Task objective:
Send back exactly the lines from the opening line of the records below through the one with "(** ** Lemmas on arrays *)".

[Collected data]

########

Lemma load_le_ext n m m' a :
  (forall x, a <= x < a + Z.of_nat n -> m' !! x = m !! x) -> load_le n m' a = load_le n m a.
Proof.
  revert a. induction n as [|n IH]; intros a H; simpl; [done|].
  unfold load8. rewrite H by lia. rewrite IH; [done|]. intros x Hx. apply H. lia.
Qed.

#[export] Hint Resolve cstring_tail cstring_insert_below write_list_bytes_at : os88.

Lemma bytes_atb_true m p l : bytes_atb m p l = true -> bytes_at m p l.
Proof.
  revert p. induction l as [|b l IH]; intros p H.
  - intros i c Hi. by rewrite lookup_nil in Hi.
  - simpl in H. apply andb_prop in H as [H1 H2]. apply bool_decide_eq_true in H1.
    apply bytes_at_cons. auto.
Qed.

Lemma cstringb_true m p s : cstringb m p s = true -> cstring m p s.
Proof.
  intros [H1 H2]%andb_prop. split; [|by apply bytes_atb_true].
  rewrite forallb_forall in H1. apply List.Forall_forall. intros b Hb.
  specialize (H1 b Hb). lia.
Qed.
#[global] Arguments store_le : simpl never.
#[global] Arguments load_le : simpl never.
#[global] Arguments store_bytes : simpl never.
#[global] Arguments le_bytes : simpl never.
#[global] Arguments str_bytes : simpl never.

(** ** Lemmas on arrays *)
Lemma array_get_ok l i c : 0 <= i -> l !! Z.to_nat i = Some c -> array_get l i = Ok c.
Proof. intros Hi Hc. unfold array_get. zbool. by rewrite Hc. Qed.

Lemma array_get_out l i : Z.of_nat (length l) <= i -> array_get l i = Undef.
Proof. intros Hi. unfold array_get. zbool. by rewrite lookup_ge_None_2 by lia. Qed.

Lemma array_put_ok l i c :
  0 <= i < Z.of_nat (length l) -> array_put l i c = Ok (<[Z.to_nat i := c]> l).
Proof. intros Hi. unfold array_put. by zbool. Qed.

Lemma array_put_out l i c : Z.of_nat (length l) <= i -> array_put l i c = Undef.
Proof. intros Hi. unfold array_put. zbool. by rewrite andb_false_r. Qed.
Lemma strlen_ok m str s :
  Z.of_nat (length s) < 2 ^ 32 -> cstring m str s -> strlen m str = Ok (Z.of_nat (length s)).
Proof.
  intros Hlen Hs. pose proof (cstring_size _ _ _ Hs).
  unfold strlen. rewrite (strlen_loop_ok _ _ s); try lia; [done|]. by rewrite Z.add_0_r.
Qed.

Lemma u32_sub_zero a b : 0 <= a < 256 -> 0 <= b < 256 -> (u32 (a - b) =? 0) = (a =? b).
Proof.
  intros. apply eq_true_iff_eq. rewrite !Z.eqb_eq. unfold wrap.
  destruct (decide (a < b)).
  - replace ((a - b) mod 2 ^ 32) with (a - b + 2 ^ 32); [lia|].
    apply Zmod_unique with (-1); lia.
  - rewrite Z.mod_small by lia. lia.
Qed.

(** One round of [strcmp] on the first bytes of two strings. *)
Definition head_byte (s : list Z) : Z := match s with [] => 0 | b :: _ => b end.

Lemma cstring_head m p s : cstring m p s -> load8 m p = Ok (head_byte s) /\ 0 <= head_byte s < 256.
Proof.
  destruct s as [|b s]; simpl; intros H.
  - apply cstring_nil in H. split; [by apply load8_ok|lia].
  - apply cstring_cons in H as (Hb & Hp & _). split; [by apply load8_ok|lia].
Qed.

Lemma strcmp_loop_ok m s1 : forall fuel p1 p2 s2,
  (length s1 < fuel)%nat -> cstring m p1 s1 -> cstring m p2 s2 ->
  strcmp_loop fuel m p1 p2 = Ok (u32 (diff_at s1 s2)).
Proof.
  induction s1 as [|a s1 IH]; intros [|fuel] p1 p2 s2 Hf H1 H2; simpl in *; try lia;
    destruct (cstring_head _ _ _ H1) as [E1 R1]; destruct (cstring_head _ _ _ H2) as [E2 R2];
    rewrite E1, E2; simpl; rewrite u32_sub_zero by done;
    unfold load_char; rewrite E2; simpl; destruct s2 as [|b s2]; simpl in *; try done.
  - apply cstring_cons in H2 as [Hb _].
    replace (0 =? b) with false by lia. by rewrite Z.sub_0_l.
  - apply cstring_cons in H1 as [Ha _].
    replace (a =? 0) with false by lia. by rewrite Z.sub_0_r.
  - destruct (a =? b) eqn:E; simpl; [|done].
    destruct (cstring_char _ _ _ _ H2) as [_ ->]. apply IH; [lia|eauto with os88..].
Qed.
(** Gate [j], then the wrapper of vector [n]. *)
Lemma gate_and_wrapper s j n seg ty addr :
  tables_mapped (smem s) -> generic_ok s -> 0 <= j < 256 -> 0 <= n < 256 ->
  0 <= seg < 2 ^ 16 -> 0 <= ty < 256 ->
  exists m, let g := set_isr_addr init_generic_wrapper addr in
    (s1 ← __set_idt_gate s (gate_at j) (wrapper_at n) seg ty;
     __set_isr_wrapper s1 (wrapper_at n) addr) =
      Ok (mk_state m g (idt_gate_count s) (idtr_length s)) /\
    tables_mapped m /\
    read_gate m j = Ok (mk_gate (wrapper_at n) seg 0 ty) /\
    bytes_at m (wrapper_at n) (map u8 (wrapper_bytes g)) /\
    (forall k, 0 <= k < 256 -> k <> j -> k <> n -> same_vec (smem s) m k) /\
    (forall k, 0 <= k < 256 -> k <> j -> read_gate m k = read_gate (smem s) k).
Proof.
  intros Hm [a0 Ha0] Hj Hn Hseg Hty.
  destruct (set_idt_gate_ok s (gate_at j) (wrapper_at n) seg ty (tables_gate _ _ Hm Hj))
    as (m1 & -> & W1). simpl.
  pose proof (wrote_mapped _ _ _ _ _ _ W1 Hm) as Hm1.
  destruct (set_isr_wrapper_ok (mk_state m1 (generic_wrapper s) (idt_gate_count s) (idtr_length s))
    (wrapper_at n) addr (tables_wrapper _ _ Hm1 Hn)) as (m2 & E2 & W2).
  cbn [smem generic_wrapper idt_gate_count idtr_length] in E2, W2. rewrite Ha0 in *.
  change (set_isr_addr (set_isr_addr init_generic_wrapper a0) addr)
    with (set_isr_addr init_generic_wrapper addr) in *.
  rewrite E2. exists m2.
  destruct (wrapper_at_u32 n Hn) as [Hu Hr]. rewrite Hu in W1.
  assert (HL1 : Z.of_nat (length (gate_bytes (wrapper_at n) seg ty)) = GATE_SIZE)
    by (unfold gate_bytes; by rewrite !length_app, !le_bytes_length).
  set (g := set_isr_addr init_generic_wrapper addr) in *.
  assert (HL2 : Z.of_nat (length (map u8 (wrapper_bytes g))) = WRAPPER_SIZE)
    by (rewrite length_map; unfold wrapper_bytes; by rewrite !length_app, !le_bytes_length).
  assert (Hg : forall k, 0 <= k < 256 -> read_gate m2 k = read_gate m1 k).
  { intros k Hk. apply read_gate_ext. intros x Hx. apply W2. rewrite HL2. tables. lia. }
  split; [done|]. split; [by apply (wrote_mapped _ _ _ _ _ _ W2)|].
  split; [rewrite Hg by done; apply read_gate_bytes; [done..|apply W1]|].
  split; [apply W2|]. split.
  - intros k Hk Hkj Hkn. eapply same_vec_trans; [eapply same_vec_gate|eapply same_vec_wrapper]; eauto.
  - intros k Hk Hkj. rewrite Hg by done. apply read_gate_ext. intros x Hx. apply W1.
    rewrite HL1. tables. lia.
Qed.

Lemma null_gate_ok s n :
  tables_mapped (smem s) -> generic_ok s -> 0 <= idt_gate_count s <= n -> n < 256 ->
  exists s', null_gate s n = Ok s' /\ idt_gate_count s' = idt_gate_count s + 1 /\
    tables_mapped (smem s') /\ generic_ok s' /\
    read_gate (smem s') (idt_gate_count s) = Ok (mk_gate (wrapper_at n) 0 0 0) /\
    (forall k, 0 <= k < 256 -> k <> idt_gate_count s -> k <> n -> same_vec (smem s) (smem s') k).
Proof.
  intros Hm Hg Hc Hn. unfold null_gate.
  destruct (gate_and_wrapper s (idt_gate_count s) n 0 0 0 Hm Hg) as (m & E & Hm' & Hr & _ & Hs & _);
    try lia.
  destruct (__set_idt_gate s (gate_at (idt_gate_count s)) (wrapper_at n) 0 0) as [s1| |]; try done.
  simpl in E |- *. rewrite E. simpl. eexists. split; [done|]. simpl.
  split; [done|]. split; [done|]. split; [by exists 0|]. by split.
Qed.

########

Response area:
Lemma load_le_ext n m m' a :
  (forall x, a <= x < a + Z.of_nat n -> m' !! x = m !! x) -> load_le n m' a = load_le n m a.
Proof.
  revert a. induction n as [|n IH]; intros a H; simpl; [done|].
  unfold load8. rewrite H by lia. rewrite IH; [done|]. intros x Hx. apply H. lia.
Qed.

#[export] Hint Resolve cstring_tail cstring_insert_below write_list_bytes_at : os88.

Lemma bytes_atb_true m p l : bytes_atb m p l = true -> bytes_at m p l.
Proof.
  revert p. induction l as [|b l IH]; intros p H.
  - intros i c Hi. by rewrite lookup_nil in Hi.
  - simpl in H. apply andb_prop in H as [H1 H2]. apply bool_decide_eq_true in H1.
    apply bytes_at_cons. auto.
Qed.

Lemma cstringb_true m p s : cstringb m p s = true -> cstring m p s.
Proof.
  intros [H1 H2]%andb_prop. split; [|by apply bytes_atb_true].
  rewrite forallb_forall in H1. apply List.Forall_forall. intros b Hb.
  specialize (H1 b Hb). lia.
Qed.
#[global] Arguments store_le : simpl never.
#[global] Arguments load_le : simpl never.
#[global] Arguments store_bytes : simpl never.
#[global] Arguments le_bytes : simpl never.
#[global] Arguments str_bytes : simpl never.

(** ** Lemmas on arrays *)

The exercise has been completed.